2026年現在、日本の政治は歴史的な大きな変化の真っ只中にあります。自民党高市政権が進める強い保守路線に対し、公明党立憲民主党と合流して中道改革連合を結成し、新しい第3の勢力として立ち上がったからです。

「なぜ長年のパートナーだった自民党と別れたの?」という疑問を解き明かすために、公明党がどのような思いで誕生し、どのような道を歩んできたのか。その激動の歴史を時系列で詳しく解説します。

1. 誕生の背景(1960年代):庶民の味方として

戦後の日本政治は、大きな会社を応援する自民党と、労働組合を応援する社会党の二極化が進んでいました。その陰で、どちらからも助けてもらえない小さなお店の人や、病気や貧しさに苦しむ人々の声は、なかなか政治に届きませんでした。

 

1961年〜1964年:公明政治連盟から公明党

こうした人々を救うために、宗教団体である創価学会を母体として政治活動が始まりました。1964年、「大衆とともに語り、大衆とともに戦い、大衆の中に死んでいく」という立党精神を掲げ、公明党が誕生しました。

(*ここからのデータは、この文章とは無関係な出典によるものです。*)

Lemma fold_addSecretRow_out io secrets : forall tp,
  utils.row tp = [] ->
  utils.out (fold_left (addSecretRow io) secrets tp) = utils.out tp.
Proof.
  induction secrets as [|s secrets IH]; intros tp Hrow; cbn [fold_left].
  - reflexivity.
  - destruct (addSecretRow_closed io tp s Hrow) as (Hr & Hout & _).
    now rewrite (IH _ Hr).
Qed.

Lemma renderedTable_map io secrets :
  renderedTable io secrets = map (secretRow io) secrets.
Proof.
  unfold renderedTable. now rewrite fold_addSecretRow.
Qed.

Lemma secretRow_fields io secret :
  secretRow io secret =
    Name secret
    :: (if iostreams.IsStdoutTTY io
        then "Updated " ++ time.Format (UpdatedAt secret) "2006-01-02"
        else time.Format (UpdatedAt secret) "2006-01-02")
    :: (if Visibility secret =? "" then []
        else if iostreams.IsStdoutTTY io
             then [fmtVisibility secret]
             else [strings.ToUpper (Visibility secret)]).
Proof.
  unfold secretRow, renderedTable. cbn [fold_left]. unfold addSecretRow.
  rewrite Sprintf_updated.
  destruct (Visibility secret =? ""), (iostreams.IsStdoutTTY io); reflexivity.
Qed.

Lemma renderedTable_nth io secrets i secret :
  nth_error secrets i = Some secret ->
  nth_error (renderedTable io secrets) i = Some (secretRow io secret).
Proof.
  intros Hi. rewrite renderedTable_map. now apply map_nth_error.
Qed.

End Table.

(** ** Every run follows one of the paths *)

Ltac in_trace :=
  repeat match goal with
  | Hin : In _ (_ ++ _)%list |- _ => apply in_app_or in Hin
  | Hin : In _ (_ :: _) |- _ => destruct Hin as [Hin|Hin]; try discriminate Hin
  | Hin : In _ [] |- _ => destruct Hin
  | Hin : _ \/ _ |- _ => destruct Hin as [Hin|Hin]
  end.

Section Runs.
Context `{Platform}.

Lemma getSecrets_run client host path :
  getSecrets client host path =
  ([CallREST host "GET" path],
   Next match http.Do (api.httpClient client) host "GET" path with
        | Ok payload => Ok (Secrets payload)
        | Err err => Err err
        end).
Proof.
  unfold getSecrets, api.REST. cbn.
  now destruct (http.Do (api.httpClient client) host "GET" path).
Qed.

Lemma getOrgSecrets_run client host org :
  getOrgSecrets client host org =
  getSecrets client host ("orgs/" ++ org ++ "/actions/secrets").
Proof. reflexivity. Qed.

Lemma getRepoSecrets_run client repo :
  getRepoSecrets client (Some repo) =
  getSecrets client (ghrepo.RepoHost repo)
    ("repos/" ++ ghrepo.RepoOwner repo ++ "/" ++ ghrepo.RepoName repo ++ "/actions/secrets").
Proof.
  unfold getRepoSecrets, ghrepo.FullName. cbn -[fmt.Sprintf getSecrets].
  rewrite Sprintf_repos, !getSecrets_run. reflexivity.
Qed.

Lemma Render_run io secrets :
  utils.Render (fold_left (addSecretRow io) secrets (utils.NewTablePrinter io)) =
  ([CallRender (renderedTable io secrets)],
   Next (iostreams.writeOut io (renderedTable io secrets))).
Proof.
  unfold utils.Render. cbn -[fold_left].
  now rewrite fold_addSecretRow_out.
Qed.

Ltac run_go :=
  cbn -[fmt.Errorf getOrgSecrets getRepoSecrets utils.Render fold_left];
  rewrite ?Errorf_client, ?Errorf_repo, ?Errorf_fetch,
          ?getOrgSecrets_run, ?getRepoSecrets_run, ?getSecrets_run;
  cbn -[utils.Render fold_left].

(** After the request: decode failure, or the table and its write. *)
Ltac run_fetch Hc Hscope :=
  match goal with
  | |- context [http.Do ?c ?host "GET" ?path] =>
    let Hdo := fresh "Hdo" in
    destruct (http.Do c host "GET" path) as [payload|err] eqn:Hdo; run_go;
    [ rewrite Render_run; cbn -[renderedTable];
      match goal with
      | |- context [iostreams.writeOut ?io ?t] =>
        let Hw := fresh "Hw" in
        destruct (iostreams.writeOut io t) eqn:Hw; cbn -[renderedTable];
        rewrite <- Hw;
        exact (run_rendered _ c _ host path payload Hc Hscope Hdo)
      end
    | exact (run_fetch_error _ c _ host path err Hc Hscope Hdo) ]
  end.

結党当初から、教科書の無償配布などの福祉政策を強く訴え、それまで政治に関心のなかった多くの庶民から熱狂的な支持を集めました。

2. 政教分離の確立(1970年):大きな試練と反省

勢いに乗る公明党でしたが、結党から数年で大きな壁にぶつかります。これが今の「政治と宗教」のあり方を決める重要な出来事となりました。

 

1970年:言論弾圧事件と組織の分離

党に批判的な本の出版を妨害しようとした事件が起き、世論から「宗教団体が政治を支配するのは危険だ」という厳しい批判を浴びました。これを受けて、当時の池田大作創価学会会長は「政教の分離」を宣言。

公明党創価学会の役職を兼任することを禁止し、組織を明確に分けるという決断をしました。これにより、一宗教団体の政党ではなく、広く国民に開かれた政党としての形を整えることになりました。

3. 与党への挑戦と葛藤(1999年〜2024年):連立の四半世紀

1990年代の政界再編を経て、公明党は「反対するだけの野党ではなく、政府に入って政策を実現する」という道を選びます。

1999年:自公連立政権のスタート

かつて激しく対立していた自民党と手を組み、連立政権が誕生しました。ここからの25年間、公明党自民党タカ派(軍事力を強めたい派)な政策に歯止めをかけるブレーキ役としての役割を担うことになります。

連立時代の主な成果: 児童手当の拡充、私立高校の授業料無償化、食料品などへの軽減税率導入。
支持者の苦悩: 2015年の平和安全法制(安保法制)の際などは、「平和の党と言いながら自民党に協力しすぎではないか」という不満が支持母体の創価学会員の間でも広がりました。

4. そして決別へ(2025年〜2026年):中道改革連合の結成

四半世紀続いた協力関係は、ある一人のリーダーの誕生をきっかけに終わりを迎えます。

 

2025年:自民党高市政権の誕生と路線対立

自民党がより保守色の強い高市政権に代わり、防衛費の大幅増額や、より強い外交姿勢を打ち出すようになりました。公明党は「自分たちが大切にする平和主義や生活者目線の政策が、このまま自民党の中にいては守れない」という危機感を強めました。

2026年:歴史的な連立解消と新党結成

公明党はついに自民党との連立を解消。同じく生活者の安心を最優先に掲げる立憲民主党(野田代表)らと合流し、中道改革連合を結成しました。これは、右にも左にも寄りすぎない「厚みのある中道」を日本の政治の新しい中心にするための、原点回帰ともいえる決断です。

5. まとめ:これからの公明党が歩む道

公明党の歴史は、庶民のために戦う情熱と、権力の中でバランスを取る難しさの連続でした。2026年、彼らは再び「庶民の味方」としての独自の色を取り戻そうとしています。

 

歴史の重要ポイント
  • 1964年:庶民の声を届けるために誕生。
  • 1970年:批判を反省し、宗教と政治の組織を明確に分けた。
  • 1999年:政府側で福祉を実現するため、自民党と協力。
  • 2026年:高市政権の右傾化に対し、立憲らと合流して新しい「真ん中の道」へ。

彼らが掲げる「食料品の消費税0%」などの政策が、実際に私たちの生活をどう変えていくのか。歴史を知ることで、その一歩一歩が持つ意味がより深く理解できるようになるはずです。